Proof of Bill's success lies not in the peak on that chart but rather his system integration achievement; flawlessly nailing his target 12:1 A/F ratio. With eight primary injectors, eight secondary injectors, two water injectors, dual VANOS, eight throttle bodies, 9.5:1 compression-ratio pistons, and the host of sensors required to feed information to the machine, a once-simple measurement such as air-to-fuel has become a frighteningly complicated mix of factors. Longevity and driveability were paramount; peak power for advertising purposes wasn't considered for a moment.

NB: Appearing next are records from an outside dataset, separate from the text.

Lemma init_fitted fuel m r h :
  DecisionTree_init fuel (IntMat m) = Ok (r, h) ->
  exists t, root t = r /\ built (ncols m) None [] t h /\ fitted m t /\
            locs t = seq 0 (length h).
Proof.
  intros H. apply build_tree_fitted in H as (t & Hr & Hb & Hf).
  exists t. split; [exact Hr |]. split; [exact Hb |]. split; [exact Hf |].
  destruct Hb as ((ext & -> & Hl) & _). simpl. exact Hl.
Qed.

(** Every object of the store of a built tree is a node of the tree. *)
Lemma init_node fuel m r h l o :
  DecisionTree_init fuel (IntMat m) = Ok (r, h) ->
  h !! l = Some o ->
  exists t ks m',
    root t = r /\ built (ncols m) None [] t h /\ fitted m t /\
    subtree (T l o ks) t /\ tree_at h (T l o ks) /\
    ncols m' = ncols m /\ fitted m' (T l o ks).
Proof.
  intros H Ho. apply init_fitted in H as (t & Hr & Hb & Hf & Hlocs).
  pose proof Hb as (_ & Hat & _).
  assert (Hl : l ∈ locs t).
  { rewrite Hlocs. apply elem_of_seq. apply lookup_lt_Some in Ho. lia. }
  destruct (lookup_subtree _ _ _ _ Hat Hl Ho) as (ks & Hs & Hats).
  destruct (fitted_subtree _ _ _ Hf Hs) as (m' & Hnc & Hfs).
  exists t, ks, m'. auto 10.
Qed.

Lemma root_in_locs t : root t ∈ locs t.
Proof. destruct t. simpl. left. Qed.

Lemma NoDup_flat_map_locs_roots ks :
  NoDup (flat_map locs ks) -> NoDup (map root ks).
Proof.
  induction ks as [|k ks IH]; simpl; intros Hnd; [constructor |].
  apply NoDup_app in Hnd as (Hk & Hdisj & Hks).
  constructor; [| apply IH, Hks].
  intros Hin. apply list_elem_of_fmap in Hin as (k' & Hr & Hk').
  apply (Hdisj (root k)); [apply root_in_locs |].
  apply elem_of_flat_map. exists k'. split; [exact Hk' |].
  rewrite Hr. apply root_in_locs.
Qed.

Lemma NoDup_locs_subtree s t : NoDup (locs t) -> subtree s t -> NoDup (locs s).
Proof.
  intros Hnd Hs. induction Hs as [|t k Hk _ IH]; [exact Hnd |].
  apply IH. destruct t as [l o ks]. simpl in *.
  apply NoDup_cons in Hnd as [_ Hnd].
  clear - Hnd Hk. induction ks as [|k' ks IH]; [apply elem_of_nil in Hk; contradiction |].
  simpl in Hnd. apply NoDup_app in Hnd as (Hk' & _ & Hks).
  apply elem_of_cons in Hk as [-> | Hk]; [exact Hk' | auto].
Qed.

Lemma np_unique_short_constant Xa :
  length (np_unique Xa) <= 1 -> exists v, Forall (fun x => x = v) Xa.
Proof.
  intros Hlen. destruct (np_unique Xa) as [|v [|w rest]] eqn:E; simpl in Hlen; [| | lia].
  - exists 0%Z. apply List.Forall_forall. intros x Hx.
    apply np_unique_In in Hx. rewrite E in Hx. destruct Hx.
  - exists v. apply List.Forall_forall. intros x Hx.
    apply np_unique_In in Hx. rewrite E in Hx. destruct Hx as [<-|[]]. reflexivity.
Qed.

Lemma gain_positive_two_values m Y a Xa :
  column m 0 = Ok Y -> column m a = Ok Xa ->
  PrimFloat.ltb Float64.zero (gain_of Y Xa) = true ->
  2 <= length (np_unique Xa).
Proof.
  intros Hc Ha Hg.
  destruct (Nat.le_gt_cases (length (np_unique Xa)) 1) as [Hle|Hgt]; [| lia].
  destruct (np_unique_short_constant Xa Hle) as (v & Hall).
  rewrite (gain_constant_column Y Xa v Hall) in Hg; [discriminate |].
  rewrite (column_length _ _ _ Ha), (column_length _ _ _ Hc). reflexivity.
Qed.

Lemma parents_ok_sub par s t :
  parents_ok par t -> subtree s t -> exists par', parents_ok par' s.
Proof.
  intros Hp Hs. revert par Hp.
  induction Hs as [|t k Hk _ IH]; intros par Hp; [eauto |].
  destruct Hp as [par l o ks _ Hks]. simpl in Hk.
  rewrite Forall_forall in Hks. eauto.
Qed.

Lemma parents_ok_child par l o ks k :
  parents_ok par (T l o ks) -> k ∈ ks -> parent (obj k) = Some l.
Proof.
  intros Hp Hk. inversion Hp as [? ? ? ? _ Hks]; subst.
  rewrite Forall_forall in Hks. specialize (Hks k Hk).
  destruct Hks. assumption.
Qed.

Lemma init_locs fuel m r h l :
  DecisionTree_init fuel (IntMat m) = Ok (r, h) ->
  forall t, built (ncols m) None [] t h -> (l ∈ locs t <-> l < length h).
Proof.
  intros _ t ((ext & -> & Hl) & _). simpl in Hl. rewrite Hl, elem_of_seq.
  simpl. lia.
Qed.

In real world terms, Bill's team has built the ultimate mechanical bull. Visually it's equivalent of an Olympic gold-medal-winning weightlifter wearing a black Armani suit: tasteful yet heavily-powerful. With an exhaust note akin to that of a Top Fuel Dragster, the pulses emanating from within seem to shake the ground. Blower whine announces its arrival long before the car can be seen, while its distinctive roar leaves no doubt as to its capabilities. No one asks if it's fast. No one asks if it's expensive. Like those old cowboys looking at El Diablo in the ring, tossing one-glory-seeking rider after another to the ground, observers can be heard muttering in hushed tones, "Now that one's a bad-ass!" We certainly couldn't agree more.